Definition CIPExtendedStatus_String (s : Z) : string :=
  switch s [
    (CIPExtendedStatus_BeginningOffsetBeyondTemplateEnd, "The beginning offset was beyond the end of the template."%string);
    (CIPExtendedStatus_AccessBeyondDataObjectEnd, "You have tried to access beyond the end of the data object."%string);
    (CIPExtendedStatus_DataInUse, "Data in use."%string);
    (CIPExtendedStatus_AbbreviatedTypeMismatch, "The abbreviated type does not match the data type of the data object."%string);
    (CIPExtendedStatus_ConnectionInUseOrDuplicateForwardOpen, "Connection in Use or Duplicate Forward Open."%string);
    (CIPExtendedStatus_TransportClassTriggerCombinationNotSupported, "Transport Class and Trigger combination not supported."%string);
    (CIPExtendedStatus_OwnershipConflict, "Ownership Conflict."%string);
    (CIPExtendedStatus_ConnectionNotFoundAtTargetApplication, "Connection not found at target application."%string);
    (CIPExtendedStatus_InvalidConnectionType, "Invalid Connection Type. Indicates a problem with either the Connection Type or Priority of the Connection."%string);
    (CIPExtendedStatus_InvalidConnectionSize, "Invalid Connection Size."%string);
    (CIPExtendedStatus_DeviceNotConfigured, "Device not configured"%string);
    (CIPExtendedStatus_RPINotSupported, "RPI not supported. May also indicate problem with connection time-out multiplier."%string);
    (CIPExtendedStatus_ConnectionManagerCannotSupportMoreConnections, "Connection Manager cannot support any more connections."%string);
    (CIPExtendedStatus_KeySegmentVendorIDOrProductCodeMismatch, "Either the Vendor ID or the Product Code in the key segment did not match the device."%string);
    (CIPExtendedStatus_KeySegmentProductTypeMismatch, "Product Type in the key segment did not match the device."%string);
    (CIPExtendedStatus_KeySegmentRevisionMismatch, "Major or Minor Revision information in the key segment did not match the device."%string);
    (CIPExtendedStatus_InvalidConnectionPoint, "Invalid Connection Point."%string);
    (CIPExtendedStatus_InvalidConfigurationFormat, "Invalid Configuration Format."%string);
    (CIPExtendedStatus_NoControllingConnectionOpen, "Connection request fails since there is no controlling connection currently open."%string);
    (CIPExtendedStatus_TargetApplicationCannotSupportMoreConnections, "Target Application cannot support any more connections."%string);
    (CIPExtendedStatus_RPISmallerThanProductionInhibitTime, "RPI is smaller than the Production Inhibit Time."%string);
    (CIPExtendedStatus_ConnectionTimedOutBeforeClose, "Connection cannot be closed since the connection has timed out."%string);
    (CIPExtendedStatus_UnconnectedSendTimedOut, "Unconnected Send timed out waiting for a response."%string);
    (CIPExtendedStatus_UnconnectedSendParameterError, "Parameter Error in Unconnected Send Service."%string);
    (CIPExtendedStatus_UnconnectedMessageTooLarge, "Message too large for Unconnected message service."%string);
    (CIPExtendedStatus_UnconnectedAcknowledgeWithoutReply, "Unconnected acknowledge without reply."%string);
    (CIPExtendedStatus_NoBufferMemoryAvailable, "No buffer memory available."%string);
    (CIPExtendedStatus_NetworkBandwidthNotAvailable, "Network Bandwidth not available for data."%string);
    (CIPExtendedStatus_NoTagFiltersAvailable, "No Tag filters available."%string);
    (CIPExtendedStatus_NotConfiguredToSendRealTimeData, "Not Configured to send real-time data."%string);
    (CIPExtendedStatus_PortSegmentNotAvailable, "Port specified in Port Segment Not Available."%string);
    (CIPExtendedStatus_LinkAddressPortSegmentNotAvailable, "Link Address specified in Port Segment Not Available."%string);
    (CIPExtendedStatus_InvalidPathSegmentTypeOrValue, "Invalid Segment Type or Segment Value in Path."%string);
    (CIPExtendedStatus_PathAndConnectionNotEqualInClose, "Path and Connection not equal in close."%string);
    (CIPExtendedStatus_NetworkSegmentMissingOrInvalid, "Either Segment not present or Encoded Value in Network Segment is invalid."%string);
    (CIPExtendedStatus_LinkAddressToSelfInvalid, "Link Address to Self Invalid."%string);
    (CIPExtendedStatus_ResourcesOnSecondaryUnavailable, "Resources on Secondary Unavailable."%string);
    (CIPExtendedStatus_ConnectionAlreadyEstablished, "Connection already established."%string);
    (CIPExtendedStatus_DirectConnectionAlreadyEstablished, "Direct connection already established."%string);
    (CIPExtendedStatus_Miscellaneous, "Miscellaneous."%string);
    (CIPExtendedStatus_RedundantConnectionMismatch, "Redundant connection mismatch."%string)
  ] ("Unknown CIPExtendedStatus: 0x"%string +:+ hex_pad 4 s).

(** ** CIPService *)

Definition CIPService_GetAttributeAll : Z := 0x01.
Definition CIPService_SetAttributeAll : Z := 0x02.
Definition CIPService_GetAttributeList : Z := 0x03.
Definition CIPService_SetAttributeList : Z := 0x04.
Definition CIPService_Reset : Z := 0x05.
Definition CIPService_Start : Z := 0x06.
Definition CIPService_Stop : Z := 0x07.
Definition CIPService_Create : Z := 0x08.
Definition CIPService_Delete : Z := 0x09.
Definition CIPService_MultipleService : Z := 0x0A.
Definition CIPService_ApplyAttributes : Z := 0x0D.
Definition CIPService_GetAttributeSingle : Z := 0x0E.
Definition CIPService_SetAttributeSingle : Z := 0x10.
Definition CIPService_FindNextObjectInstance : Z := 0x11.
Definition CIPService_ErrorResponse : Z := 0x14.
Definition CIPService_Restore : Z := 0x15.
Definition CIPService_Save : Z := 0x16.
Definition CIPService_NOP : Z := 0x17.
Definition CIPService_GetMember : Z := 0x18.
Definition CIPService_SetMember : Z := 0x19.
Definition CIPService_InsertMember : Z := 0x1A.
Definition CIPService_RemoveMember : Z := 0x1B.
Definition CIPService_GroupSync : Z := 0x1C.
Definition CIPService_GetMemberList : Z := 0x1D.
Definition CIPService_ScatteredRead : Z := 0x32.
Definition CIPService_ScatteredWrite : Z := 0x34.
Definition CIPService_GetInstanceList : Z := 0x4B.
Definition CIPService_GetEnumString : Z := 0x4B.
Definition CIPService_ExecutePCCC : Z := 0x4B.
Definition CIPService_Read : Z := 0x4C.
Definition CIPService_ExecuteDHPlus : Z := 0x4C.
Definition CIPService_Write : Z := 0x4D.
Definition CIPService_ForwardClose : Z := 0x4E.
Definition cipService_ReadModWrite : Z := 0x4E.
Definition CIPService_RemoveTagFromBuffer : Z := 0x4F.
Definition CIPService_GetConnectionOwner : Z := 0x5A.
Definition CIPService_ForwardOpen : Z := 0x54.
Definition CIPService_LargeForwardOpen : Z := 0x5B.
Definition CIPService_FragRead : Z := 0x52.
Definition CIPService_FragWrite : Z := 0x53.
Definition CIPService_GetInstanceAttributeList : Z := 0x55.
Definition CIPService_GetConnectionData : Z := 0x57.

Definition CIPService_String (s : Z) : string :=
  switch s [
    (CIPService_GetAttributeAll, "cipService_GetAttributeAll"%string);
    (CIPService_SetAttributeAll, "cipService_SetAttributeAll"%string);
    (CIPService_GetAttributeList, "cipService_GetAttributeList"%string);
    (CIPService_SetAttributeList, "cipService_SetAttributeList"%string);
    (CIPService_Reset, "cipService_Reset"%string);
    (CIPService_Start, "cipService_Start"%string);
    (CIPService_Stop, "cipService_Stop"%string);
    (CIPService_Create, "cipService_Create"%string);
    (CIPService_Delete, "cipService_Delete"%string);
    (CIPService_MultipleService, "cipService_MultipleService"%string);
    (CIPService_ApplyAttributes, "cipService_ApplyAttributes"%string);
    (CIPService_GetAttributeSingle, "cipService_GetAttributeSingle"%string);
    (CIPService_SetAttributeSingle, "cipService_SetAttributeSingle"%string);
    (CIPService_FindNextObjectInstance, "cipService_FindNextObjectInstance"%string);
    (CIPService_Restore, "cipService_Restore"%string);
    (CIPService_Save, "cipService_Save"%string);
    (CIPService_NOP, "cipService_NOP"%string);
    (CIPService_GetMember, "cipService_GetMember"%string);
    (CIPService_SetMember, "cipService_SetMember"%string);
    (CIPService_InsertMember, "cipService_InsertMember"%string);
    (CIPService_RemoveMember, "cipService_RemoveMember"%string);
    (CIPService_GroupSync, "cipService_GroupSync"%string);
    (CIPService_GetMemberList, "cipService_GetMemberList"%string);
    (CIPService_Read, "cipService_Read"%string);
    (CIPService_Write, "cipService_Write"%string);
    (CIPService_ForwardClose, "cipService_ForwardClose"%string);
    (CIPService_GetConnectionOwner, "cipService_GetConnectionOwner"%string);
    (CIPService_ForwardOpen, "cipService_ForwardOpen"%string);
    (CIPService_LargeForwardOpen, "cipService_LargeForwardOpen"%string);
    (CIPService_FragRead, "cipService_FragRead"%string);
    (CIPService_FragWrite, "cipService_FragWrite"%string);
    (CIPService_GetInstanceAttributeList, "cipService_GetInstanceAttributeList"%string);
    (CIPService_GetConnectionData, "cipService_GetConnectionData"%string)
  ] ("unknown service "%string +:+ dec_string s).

==

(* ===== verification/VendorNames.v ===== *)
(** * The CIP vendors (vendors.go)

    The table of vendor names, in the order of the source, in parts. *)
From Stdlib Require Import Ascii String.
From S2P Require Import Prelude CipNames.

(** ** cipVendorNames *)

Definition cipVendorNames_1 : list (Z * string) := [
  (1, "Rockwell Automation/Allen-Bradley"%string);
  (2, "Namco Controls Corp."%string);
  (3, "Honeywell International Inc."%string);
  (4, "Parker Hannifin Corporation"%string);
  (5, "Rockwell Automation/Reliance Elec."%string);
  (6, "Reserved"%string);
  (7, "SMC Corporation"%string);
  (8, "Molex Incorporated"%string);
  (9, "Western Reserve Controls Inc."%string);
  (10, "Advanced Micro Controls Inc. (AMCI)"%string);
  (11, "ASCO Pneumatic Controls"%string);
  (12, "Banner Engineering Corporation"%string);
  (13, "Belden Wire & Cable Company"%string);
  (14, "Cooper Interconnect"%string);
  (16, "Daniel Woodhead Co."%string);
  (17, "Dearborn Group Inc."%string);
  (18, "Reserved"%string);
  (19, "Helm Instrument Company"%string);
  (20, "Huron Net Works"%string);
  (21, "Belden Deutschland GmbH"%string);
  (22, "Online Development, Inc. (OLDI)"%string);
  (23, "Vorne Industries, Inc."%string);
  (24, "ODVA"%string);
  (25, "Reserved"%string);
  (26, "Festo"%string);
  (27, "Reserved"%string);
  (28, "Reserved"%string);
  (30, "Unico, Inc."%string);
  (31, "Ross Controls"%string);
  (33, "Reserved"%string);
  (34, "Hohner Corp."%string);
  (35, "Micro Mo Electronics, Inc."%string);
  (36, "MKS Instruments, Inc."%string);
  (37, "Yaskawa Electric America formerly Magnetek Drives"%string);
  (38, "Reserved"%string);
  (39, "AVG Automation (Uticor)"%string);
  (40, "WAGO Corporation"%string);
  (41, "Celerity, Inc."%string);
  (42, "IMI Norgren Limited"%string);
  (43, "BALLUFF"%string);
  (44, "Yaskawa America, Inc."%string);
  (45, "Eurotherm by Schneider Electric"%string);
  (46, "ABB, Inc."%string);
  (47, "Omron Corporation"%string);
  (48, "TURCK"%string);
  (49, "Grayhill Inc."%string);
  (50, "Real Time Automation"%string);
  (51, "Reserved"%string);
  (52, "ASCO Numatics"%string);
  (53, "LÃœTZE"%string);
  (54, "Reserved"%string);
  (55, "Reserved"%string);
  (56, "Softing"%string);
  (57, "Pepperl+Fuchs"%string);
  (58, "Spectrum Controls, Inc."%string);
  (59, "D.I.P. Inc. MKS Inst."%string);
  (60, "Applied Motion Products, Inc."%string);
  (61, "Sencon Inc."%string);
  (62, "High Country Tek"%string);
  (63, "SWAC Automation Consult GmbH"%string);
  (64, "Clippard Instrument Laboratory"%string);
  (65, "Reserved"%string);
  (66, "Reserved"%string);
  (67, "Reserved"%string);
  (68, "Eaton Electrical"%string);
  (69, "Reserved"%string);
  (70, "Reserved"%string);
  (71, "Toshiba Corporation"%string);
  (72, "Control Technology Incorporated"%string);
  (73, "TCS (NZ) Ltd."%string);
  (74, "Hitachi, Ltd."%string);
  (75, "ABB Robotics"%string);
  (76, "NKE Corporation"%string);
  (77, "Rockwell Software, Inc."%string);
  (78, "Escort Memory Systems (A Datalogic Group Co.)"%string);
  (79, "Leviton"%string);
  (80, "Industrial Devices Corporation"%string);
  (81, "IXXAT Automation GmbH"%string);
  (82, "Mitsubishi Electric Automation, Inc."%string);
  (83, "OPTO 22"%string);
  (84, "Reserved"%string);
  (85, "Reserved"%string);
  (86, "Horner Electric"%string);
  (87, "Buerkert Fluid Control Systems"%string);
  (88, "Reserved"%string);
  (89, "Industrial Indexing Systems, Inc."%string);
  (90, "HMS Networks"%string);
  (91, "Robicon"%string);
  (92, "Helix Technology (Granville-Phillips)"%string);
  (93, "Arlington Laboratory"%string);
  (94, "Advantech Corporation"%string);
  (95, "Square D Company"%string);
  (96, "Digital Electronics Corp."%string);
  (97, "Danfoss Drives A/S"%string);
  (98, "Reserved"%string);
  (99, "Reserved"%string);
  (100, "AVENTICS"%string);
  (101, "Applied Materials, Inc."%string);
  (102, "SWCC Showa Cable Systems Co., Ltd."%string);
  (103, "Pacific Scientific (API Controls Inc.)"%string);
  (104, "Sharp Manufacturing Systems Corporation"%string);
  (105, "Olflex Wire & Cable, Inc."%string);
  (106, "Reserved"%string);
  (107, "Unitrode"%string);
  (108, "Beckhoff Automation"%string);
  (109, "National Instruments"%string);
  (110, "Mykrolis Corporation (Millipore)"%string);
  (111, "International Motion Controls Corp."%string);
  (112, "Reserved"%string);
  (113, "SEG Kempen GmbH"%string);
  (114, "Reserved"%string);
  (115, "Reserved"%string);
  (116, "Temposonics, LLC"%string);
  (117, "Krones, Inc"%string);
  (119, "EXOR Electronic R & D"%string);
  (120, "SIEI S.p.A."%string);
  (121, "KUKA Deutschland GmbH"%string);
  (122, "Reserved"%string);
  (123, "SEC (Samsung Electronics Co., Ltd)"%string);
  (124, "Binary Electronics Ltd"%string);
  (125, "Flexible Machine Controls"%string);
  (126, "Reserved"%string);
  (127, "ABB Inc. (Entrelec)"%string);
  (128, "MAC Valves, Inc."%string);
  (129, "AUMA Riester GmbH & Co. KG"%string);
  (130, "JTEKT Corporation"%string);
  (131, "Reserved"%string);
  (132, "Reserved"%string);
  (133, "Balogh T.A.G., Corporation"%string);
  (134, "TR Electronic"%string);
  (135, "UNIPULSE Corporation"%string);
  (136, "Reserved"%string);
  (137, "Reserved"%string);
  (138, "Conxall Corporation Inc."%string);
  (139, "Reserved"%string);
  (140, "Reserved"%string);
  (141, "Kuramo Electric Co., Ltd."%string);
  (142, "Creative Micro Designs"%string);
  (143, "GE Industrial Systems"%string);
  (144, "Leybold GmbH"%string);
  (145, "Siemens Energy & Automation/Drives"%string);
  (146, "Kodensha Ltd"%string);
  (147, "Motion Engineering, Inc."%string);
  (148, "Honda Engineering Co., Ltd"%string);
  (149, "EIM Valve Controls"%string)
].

Task objective: What is needed is an exact copy of the lines above, from the one containing "Definition CIPExtendedStatus_String (s" through the one containing "beginning offset was", with nothing added.

Written solution:
Definition CIPExtendedStatus_String (s : Z) : string :=
  switch s [
    (CIPExtendedStatus_BeginningOffsetBeyondTemplateEnd, "The beginning offset was beyond the end of the template."%string);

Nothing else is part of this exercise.